● **What is expected**
Give back exactly the lines of the entries below from the line with "for_each text (fun char =>" to the line with "by destruct (bool_decide (10 ∈ text)).", inclusive, and only those.

Stored data:
=======
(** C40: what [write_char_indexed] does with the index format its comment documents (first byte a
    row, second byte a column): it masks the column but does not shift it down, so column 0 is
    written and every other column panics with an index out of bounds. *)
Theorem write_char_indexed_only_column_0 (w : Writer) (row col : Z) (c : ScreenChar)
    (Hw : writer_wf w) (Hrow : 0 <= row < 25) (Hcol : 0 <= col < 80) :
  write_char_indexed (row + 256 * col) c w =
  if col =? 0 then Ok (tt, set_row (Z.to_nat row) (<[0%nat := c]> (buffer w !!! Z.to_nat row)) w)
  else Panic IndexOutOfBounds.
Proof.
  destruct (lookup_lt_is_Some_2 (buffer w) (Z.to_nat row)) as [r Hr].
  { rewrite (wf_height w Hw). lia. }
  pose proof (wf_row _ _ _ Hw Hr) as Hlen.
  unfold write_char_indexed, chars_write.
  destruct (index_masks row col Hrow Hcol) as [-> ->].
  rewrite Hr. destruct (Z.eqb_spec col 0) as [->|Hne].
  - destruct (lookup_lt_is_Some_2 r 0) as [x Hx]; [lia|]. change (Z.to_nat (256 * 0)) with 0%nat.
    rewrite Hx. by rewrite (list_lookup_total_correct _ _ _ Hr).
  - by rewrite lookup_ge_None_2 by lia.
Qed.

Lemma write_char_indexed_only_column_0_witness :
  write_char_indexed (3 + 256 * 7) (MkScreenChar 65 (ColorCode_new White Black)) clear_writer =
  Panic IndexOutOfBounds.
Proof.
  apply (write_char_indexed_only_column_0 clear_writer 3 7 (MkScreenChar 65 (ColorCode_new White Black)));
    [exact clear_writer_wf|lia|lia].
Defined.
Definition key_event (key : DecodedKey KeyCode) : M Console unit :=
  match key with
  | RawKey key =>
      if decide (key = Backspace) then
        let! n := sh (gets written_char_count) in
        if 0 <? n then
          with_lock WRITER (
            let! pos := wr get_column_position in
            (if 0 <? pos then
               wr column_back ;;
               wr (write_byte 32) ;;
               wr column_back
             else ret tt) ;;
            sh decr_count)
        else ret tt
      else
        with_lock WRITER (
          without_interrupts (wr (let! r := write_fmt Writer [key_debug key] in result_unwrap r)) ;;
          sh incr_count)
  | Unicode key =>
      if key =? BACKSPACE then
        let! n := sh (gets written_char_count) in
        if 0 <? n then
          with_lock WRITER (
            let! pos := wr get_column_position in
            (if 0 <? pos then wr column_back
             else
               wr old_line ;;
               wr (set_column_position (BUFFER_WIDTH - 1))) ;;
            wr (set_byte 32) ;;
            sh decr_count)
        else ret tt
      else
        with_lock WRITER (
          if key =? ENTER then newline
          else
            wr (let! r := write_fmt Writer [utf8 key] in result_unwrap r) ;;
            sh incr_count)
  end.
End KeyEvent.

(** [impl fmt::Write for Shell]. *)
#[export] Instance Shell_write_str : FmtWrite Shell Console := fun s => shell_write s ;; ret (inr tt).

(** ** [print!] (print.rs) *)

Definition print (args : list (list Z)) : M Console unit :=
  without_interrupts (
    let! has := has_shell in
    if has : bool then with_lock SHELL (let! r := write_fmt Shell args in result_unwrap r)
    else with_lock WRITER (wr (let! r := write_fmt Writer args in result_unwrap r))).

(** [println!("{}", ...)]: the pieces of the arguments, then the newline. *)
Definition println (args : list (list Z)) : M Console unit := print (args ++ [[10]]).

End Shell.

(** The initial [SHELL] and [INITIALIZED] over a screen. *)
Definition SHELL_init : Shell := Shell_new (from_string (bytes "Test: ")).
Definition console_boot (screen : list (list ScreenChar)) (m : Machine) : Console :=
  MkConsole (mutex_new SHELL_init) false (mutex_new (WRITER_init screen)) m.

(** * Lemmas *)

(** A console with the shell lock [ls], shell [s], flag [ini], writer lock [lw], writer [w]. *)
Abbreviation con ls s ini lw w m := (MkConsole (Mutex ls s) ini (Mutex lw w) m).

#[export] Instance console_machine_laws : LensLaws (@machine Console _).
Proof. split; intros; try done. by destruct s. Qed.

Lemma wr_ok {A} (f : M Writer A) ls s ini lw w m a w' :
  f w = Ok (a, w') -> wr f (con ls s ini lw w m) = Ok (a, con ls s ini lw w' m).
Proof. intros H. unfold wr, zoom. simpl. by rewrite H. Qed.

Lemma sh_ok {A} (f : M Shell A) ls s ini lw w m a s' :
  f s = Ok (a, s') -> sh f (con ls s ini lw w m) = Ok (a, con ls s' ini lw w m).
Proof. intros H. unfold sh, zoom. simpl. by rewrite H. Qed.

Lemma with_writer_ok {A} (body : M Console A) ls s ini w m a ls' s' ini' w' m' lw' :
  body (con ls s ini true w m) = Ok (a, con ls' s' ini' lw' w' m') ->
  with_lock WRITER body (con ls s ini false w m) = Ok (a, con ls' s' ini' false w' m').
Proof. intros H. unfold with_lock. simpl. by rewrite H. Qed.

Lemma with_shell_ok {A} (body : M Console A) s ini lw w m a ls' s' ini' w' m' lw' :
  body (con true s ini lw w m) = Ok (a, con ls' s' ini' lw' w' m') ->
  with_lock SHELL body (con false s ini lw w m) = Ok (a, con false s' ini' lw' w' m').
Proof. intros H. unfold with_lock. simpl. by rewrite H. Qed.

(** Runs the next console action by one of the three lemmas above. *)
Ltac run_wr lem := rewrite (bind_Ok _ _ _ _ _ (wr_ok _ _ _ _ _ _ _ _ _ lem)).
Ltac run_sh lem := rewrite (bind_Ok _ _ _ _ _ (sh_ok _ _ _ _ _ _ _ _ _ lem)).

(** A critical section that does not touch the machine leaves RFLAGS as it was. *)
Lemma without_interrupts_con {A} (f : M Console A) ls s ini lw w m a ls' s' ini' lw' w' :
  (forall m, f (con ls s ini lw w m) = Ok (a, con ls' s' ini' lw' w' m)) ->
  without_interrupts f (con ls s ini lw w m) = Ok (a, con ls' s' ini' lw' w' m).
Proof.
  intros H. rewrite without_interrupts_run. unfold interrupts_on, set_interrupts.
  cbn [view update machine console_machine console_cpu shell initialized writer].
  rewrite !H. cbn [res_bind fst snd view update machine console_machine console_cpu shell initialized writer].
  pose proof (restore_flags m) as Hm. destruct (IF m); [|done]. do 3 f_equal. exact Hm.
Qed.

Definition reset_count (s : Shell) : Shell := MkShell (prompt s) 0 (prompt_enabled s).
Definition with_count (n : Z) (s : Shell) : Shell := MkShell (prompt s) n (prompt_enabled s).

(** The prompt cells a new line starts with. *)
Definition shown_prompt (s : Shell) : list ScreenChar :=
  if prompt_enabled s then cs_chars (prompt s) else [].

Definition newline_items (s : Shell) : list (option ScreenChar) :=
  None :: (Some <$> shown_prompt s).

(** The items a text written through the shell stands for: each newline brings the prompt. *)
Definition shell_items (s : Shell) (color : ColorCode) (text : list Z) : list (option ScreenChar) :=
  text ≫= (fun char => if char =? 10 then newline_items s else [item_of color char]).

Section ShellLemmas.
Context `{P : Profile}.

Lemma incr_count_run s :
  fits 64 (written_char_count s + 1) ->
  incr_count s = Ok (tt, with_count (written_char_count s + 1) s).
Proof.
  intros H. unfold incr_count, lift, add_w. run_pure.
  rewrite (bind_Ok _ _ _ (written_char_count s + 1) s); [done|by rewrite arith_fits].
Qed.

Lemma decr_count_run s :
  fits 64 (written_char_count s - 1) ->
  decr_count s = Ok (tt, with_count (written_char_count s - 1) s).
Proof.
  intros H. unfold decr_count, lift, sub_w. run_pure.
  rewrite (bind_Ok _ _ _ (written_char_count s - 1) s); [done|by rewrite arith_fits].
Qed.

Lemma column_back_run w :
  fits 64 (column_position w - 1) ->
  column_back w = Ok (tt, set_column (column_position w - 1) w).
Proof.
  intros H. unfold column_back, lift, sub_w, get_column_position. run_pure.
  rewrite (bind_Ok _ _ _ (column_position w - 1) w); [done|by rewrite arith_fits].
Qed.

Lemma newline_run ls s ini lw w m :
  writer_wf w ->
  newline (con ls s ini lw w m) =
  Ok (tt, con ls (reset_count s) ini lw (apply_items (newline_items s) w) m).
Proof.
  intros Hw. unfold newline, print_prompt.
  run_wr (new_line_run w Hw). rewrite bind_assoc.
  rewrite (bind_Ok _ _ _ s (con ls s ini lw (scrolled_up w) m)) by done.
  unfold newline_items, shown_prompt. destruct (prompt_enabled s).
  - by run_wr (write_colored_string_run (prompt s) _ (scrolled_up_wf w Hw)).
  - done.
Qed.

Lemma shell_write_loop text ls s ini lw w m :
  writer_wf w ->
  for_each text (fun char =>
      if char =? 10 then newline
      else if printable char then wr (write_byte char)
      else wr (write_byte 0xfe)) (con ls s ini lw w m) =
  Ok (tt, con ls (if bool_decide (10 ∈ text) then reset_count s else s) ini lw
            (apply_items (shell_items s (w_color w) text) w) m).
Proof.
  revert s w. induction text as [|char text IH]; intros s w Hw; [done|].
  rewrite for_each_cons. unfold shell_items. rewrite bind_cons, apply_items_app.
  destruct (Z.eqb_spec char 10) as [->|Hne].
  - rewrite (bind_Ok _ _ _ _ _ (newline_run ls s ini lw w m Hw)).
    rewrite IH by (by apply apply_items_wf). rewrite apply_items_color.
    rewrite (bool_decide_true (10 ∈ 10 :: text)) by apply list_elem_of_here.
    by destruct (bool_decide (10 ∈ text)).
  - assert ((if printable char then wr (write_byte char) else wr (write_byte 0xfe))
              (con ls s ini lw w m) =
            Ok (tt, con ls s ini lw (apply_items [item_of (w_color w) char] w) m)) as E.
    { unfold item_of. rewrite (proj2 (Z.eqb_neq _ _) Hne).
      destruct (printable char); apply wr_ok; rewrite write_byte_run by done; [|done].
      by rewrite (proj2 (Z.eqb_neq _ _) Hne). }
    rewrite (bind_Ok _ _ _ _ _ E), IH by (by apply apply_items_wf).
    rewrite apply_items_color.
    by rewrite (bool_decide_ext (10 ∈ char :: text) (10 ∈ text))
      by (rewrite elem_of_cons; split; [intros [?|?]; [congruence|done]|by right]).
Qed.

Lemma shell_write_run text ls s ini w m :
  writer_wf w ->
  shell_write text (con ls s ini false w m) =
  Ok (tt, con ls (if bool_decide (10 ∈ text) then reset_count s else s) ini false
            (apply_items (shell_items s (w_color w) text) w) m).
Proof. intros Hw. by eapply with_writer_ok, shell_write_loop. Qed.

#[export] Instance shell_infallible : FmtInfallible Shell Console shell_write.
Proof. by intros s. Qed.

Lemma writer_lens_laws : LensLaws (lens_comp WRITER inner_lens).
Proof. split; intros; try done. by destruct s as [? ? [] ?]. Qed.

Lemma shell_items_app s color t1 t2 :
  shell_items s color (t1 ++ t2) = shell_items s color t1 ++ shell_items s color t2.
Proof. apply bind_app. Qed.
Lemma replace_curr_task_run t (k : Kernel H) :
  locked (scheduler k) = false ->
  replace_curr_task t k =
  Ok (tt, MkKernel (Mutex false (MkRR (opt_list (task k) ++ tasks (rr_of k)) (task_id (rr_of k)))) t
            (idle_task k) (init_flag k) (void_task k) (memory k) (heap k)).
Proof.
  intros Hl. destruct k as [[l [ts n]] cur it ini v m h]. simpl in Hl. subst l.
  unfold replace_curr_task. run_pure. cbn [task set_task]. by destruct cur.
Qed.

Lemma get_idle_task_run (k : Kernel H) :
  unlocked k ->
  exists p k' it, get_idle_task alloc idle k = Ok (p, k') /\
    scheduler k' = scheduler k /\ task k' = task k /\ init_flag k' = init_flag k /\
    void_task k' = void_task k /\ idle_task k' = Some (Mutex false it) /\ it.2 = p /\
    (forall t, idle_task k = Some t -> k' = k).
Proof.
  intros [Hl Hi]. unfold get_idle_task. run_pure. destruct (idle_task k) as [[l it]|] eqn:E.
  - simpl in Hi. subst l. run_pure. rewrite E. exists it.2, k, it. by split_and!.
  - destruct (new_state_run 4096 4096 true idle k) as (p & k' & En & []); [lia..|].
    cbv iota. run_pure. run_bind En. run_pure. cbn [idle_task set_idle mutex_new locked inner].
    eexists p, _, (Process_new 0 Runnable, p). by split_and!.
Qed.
=======
● **Your solution**
  for_each text (fun char =>
      if char =? 10 then newline
      else if printable char then wr (write_byte char)
      else wr (write_byte 0xfe)) (con ls s ini lw w m) =
  Ok (tt, con ls (if bool_decide (10 ∈ text) then reset_count s else s) ini lw
            (apply_items (shell_items s (w_color w) text) w) m).
Proof.
  revert s w. induction text as [|char text IH]; intros s w Hw; [done|].
  rewrite for_each_cons. unfold shell_items. rewrite bind_cons, apply_items_app.
  destruct (Z.eqb_spec char 10) as [->|Hne].
  - rewrite (bind_Ok _ _ _ _ _ (newline_run ls s ini lw w m Hw)).
    rewrite IH by (by apply apply_items_wf). rewrite apply_items_color.
    rewrite (bool_decide_true (10 ∈ 10 :: text)) by apply list_elem_of_here.
    by destruct (bool_decide (10 ∈ text)).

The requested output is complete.